__Source material__.
Lemma wait_inv_new m pc : wait_inv (MatchWait_new m pc).
Proof. by split. Qed.
Lemma spinner_step_inv s s' : wait_inv s → spinner_step record_ s s' → wait_inv s'.
Proof.
  intros [H1 H2 H3 H4 H5 H6] Hstep. unfold resting, wake in *.
  destruct Hstep as [s e Hpc|s e Hpc Hq|s e Hpc Hq|s Hpc|s Hpc]; split; unfold resting, wake;
    simpl in *.
  - done.
  - done.
  - done.
  - eauto.
  - intros Hs. destruct (H5 Hs). congruence.
  - intros Hc. specialize (H6 Hc). congruence.
  - intros Hr _. destruct (scheduled s) eqn:Hsch; [by rewrite orb_true_r|].
    destruct (H3 Hr eq_refl) as [->|Hs]; [done|]. destruct (H5 Hs). congruence.
  - done.
  - intros Hr Hsch. apply orb_false_iff in Hsch as [Hw Hsch].
    destruct (H3 Hr Hsch); [congruence|by right].
  - intros Hr _ Hsch. apply orb_false_iff in Hsch as [Hw Hsch].
    destruct (H3 (or_introl Hr) Hsch) as [|Hs]; [congruence|]. destruct (H5 Hs). congruence.
  - intros Hs. destruct (H5 Hs). congruence.
  - intros Hc. specialize (H6 Hc). congruence.
  - done.
  - done.
  - done.
  - intros Hr _ Hsch. rewrite H1 in Hsch; [done|by left|]. intros Hnil. by rewrite Hnil in Hq; inversion Hq.
  - intros Hs. destruct (H5 Hs). congruence.
  - intros Hc. specialize (H6 Hc). congruence.
  - done.
  - done.
  - done.
  - intros Hr Hm Hsch. destruct (H4 Hr Hm Hsch). congruence.
  - intros Hs. split; [done|by apply H5].
  - done.
  - intros Hr Hq. rewrite H1 by done. apply orb_true_r.
  - done.
  - intros Hr Hsch. apply orb_false_iff in Hsch as [Hw Hsch].
    destruct (H3 Hr Hsch); [congruence|by right].
  - intros Hr Hm Hsch. apply orb_false_iff in Hsch as [Hw Hsch].
    destruct (H4 Hr Hm Hsch). congruence.
  - intros Hs. split; [done|by apply H5].
  - done.
Qed.
Lemma waiter_step_inv s s' : wait_inv s → waiter_step local s s' → wait_inv s'.
Proof.
  intros [H1 H2 H3 H4 H5 H6] Hstep. unfold resting in *.
  destruct Hstep as [s Hw Hsch|s e q Hw Hq|s Hw Hq Hc|s Hw Hq Hc|s Hw]; split; unfold resting;
    simpl in *; try done.
  - destruct (stream s) eqn:Hs; [by intros []|]. intros _ Hn. by destruct (H5 eq_refl).
  - destruct (stream s) eqn:Hs; [by intros []|]. by right.
  - destruct (stream s); done.
  - by intros [].
  - intros Hk. specialize (H2 Hk). congruence.
  - by intros [].
  - intros Hs. destruct (H5 Hs). congruence.
  - by left.
  - intros Hs. by split; [apply H5|].
  - by right.
  - intros _. split; [by apply H6|done].
  - intros _ Hq. apply H1; [by right|done].
  - intros _ Hsch. apply H3; [by right|done].
  - destruct (matched local (ws_matches s)); done.
Qed.
Lemma other_step_inv s s' : wait_inv s → other_step s s' → wait_inv s'.
Proof. intros [H1 H2 H3 H4 H5 H6] Hstep. destruct Hstep. by split. Qed.
Lemma wait_inv_steps s s' : rtc (wait_step record_ local) s s' → wait_inv s → wait_inv s'.
Proof.
  induction 1 as [|s1 s2 s3 [Hs|[Hs|Hs]] _ IH]; [done|..]; intros Hinv; apply IH.
  - by eapply spinner_step_inv.
  - by eapply waiter_step_inv.
  - by eapply other_step_inv.
Qed.
Lemma wait_inv_reachable m pc s : rtc (wait_step record_ local) (MatchWait_new m pc) s → wait_inv s.
Proof. intros Hr. eapply wait_inv_steps; [done|]. apply wait_inv_new. Qed.

(** The polls left, when the match is there. *)
Definition polls_left s : nat :=
  match waiter s with
  | Suspended => if scheduled s then 3 + length (queue s) else 0
  | Draining => 2 + length (queue s)
  | Looking => 1
  | Resolved => 0
  end.
Definition runnable s : Prop := waiter s ≠ Suspended ∨ scheduled s = true.
Lemma waiter_step_matched s s' :
  matched local (ws_matches s) = true → waiter_step local s s' →
  ws_matches s' = ws_matches s ∧ runnable s' ∧ polls_left s' < polls_left s.
Proof.
  intros Hm Hstep. unfold runnable, polls_left.
  destruct Hstep as [s Hw Hsch|s e q Hw Hq|s Hw Hq Hc|s Hw Hq Hc|s Hw]; simpl; rewrite Hw.
  - rewrite Hsch. split; [done|]. destruct (stream s); split; (by left) || lia.
  - rewrite Hq. split; [done|]. split; [by left|simpl; lia].
  - split; [done|]. split; [by left|lia].
  - split; [done|]. split; [by left|lia].
  - rewrite Hm. split; [done|]. split; [by left|lia].
Qed.
Lemma waiter_progress s : runnable s → waiter s = Resolved ∨ ∃ s', waiter_step local s s'.
Proof.
  intros Hr. destruct (waiter s) eqn:Hw; [| | |by left]; right.
  - destruct Hr as [|Hsch]; [done|]. eexists. by apply step_poll.
  - destruct (queue s) as [|e q] eqn:Hq; [|eexists; by eapply step_drain].
    destruct (closed s) eqn:Hc; eexists; [by apply step_closed|by apply step_pending].
  - eexists. by apply step_look.
Qed.
Lemma waiter_steps_matched n s s' :
  matched local (ws_matches s) = true → runnable s → nsteps (waiter_step local) n s s' →
  n + polls_left s' <= polls_left s ∧ runnable s' ∧ matched local (ws_matches s') = true.
Proof.
  intros Hm Hr Hn. induction Hn as [s|n s1 s2 s3 Hs _ IH]; [split; [lia|done]|].
  destruct (waiter_step_matched _ _ Hm Hs) as (Hm' & Hr' & Hlt). rewrite <-Hm' in Hm.
  destruct (IH Hm Hr') as (? & ? & ?). split; [lia|done].
Qed.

__Try it__. Count the lines above that contain "right", and give only the number.

__Solution__. 7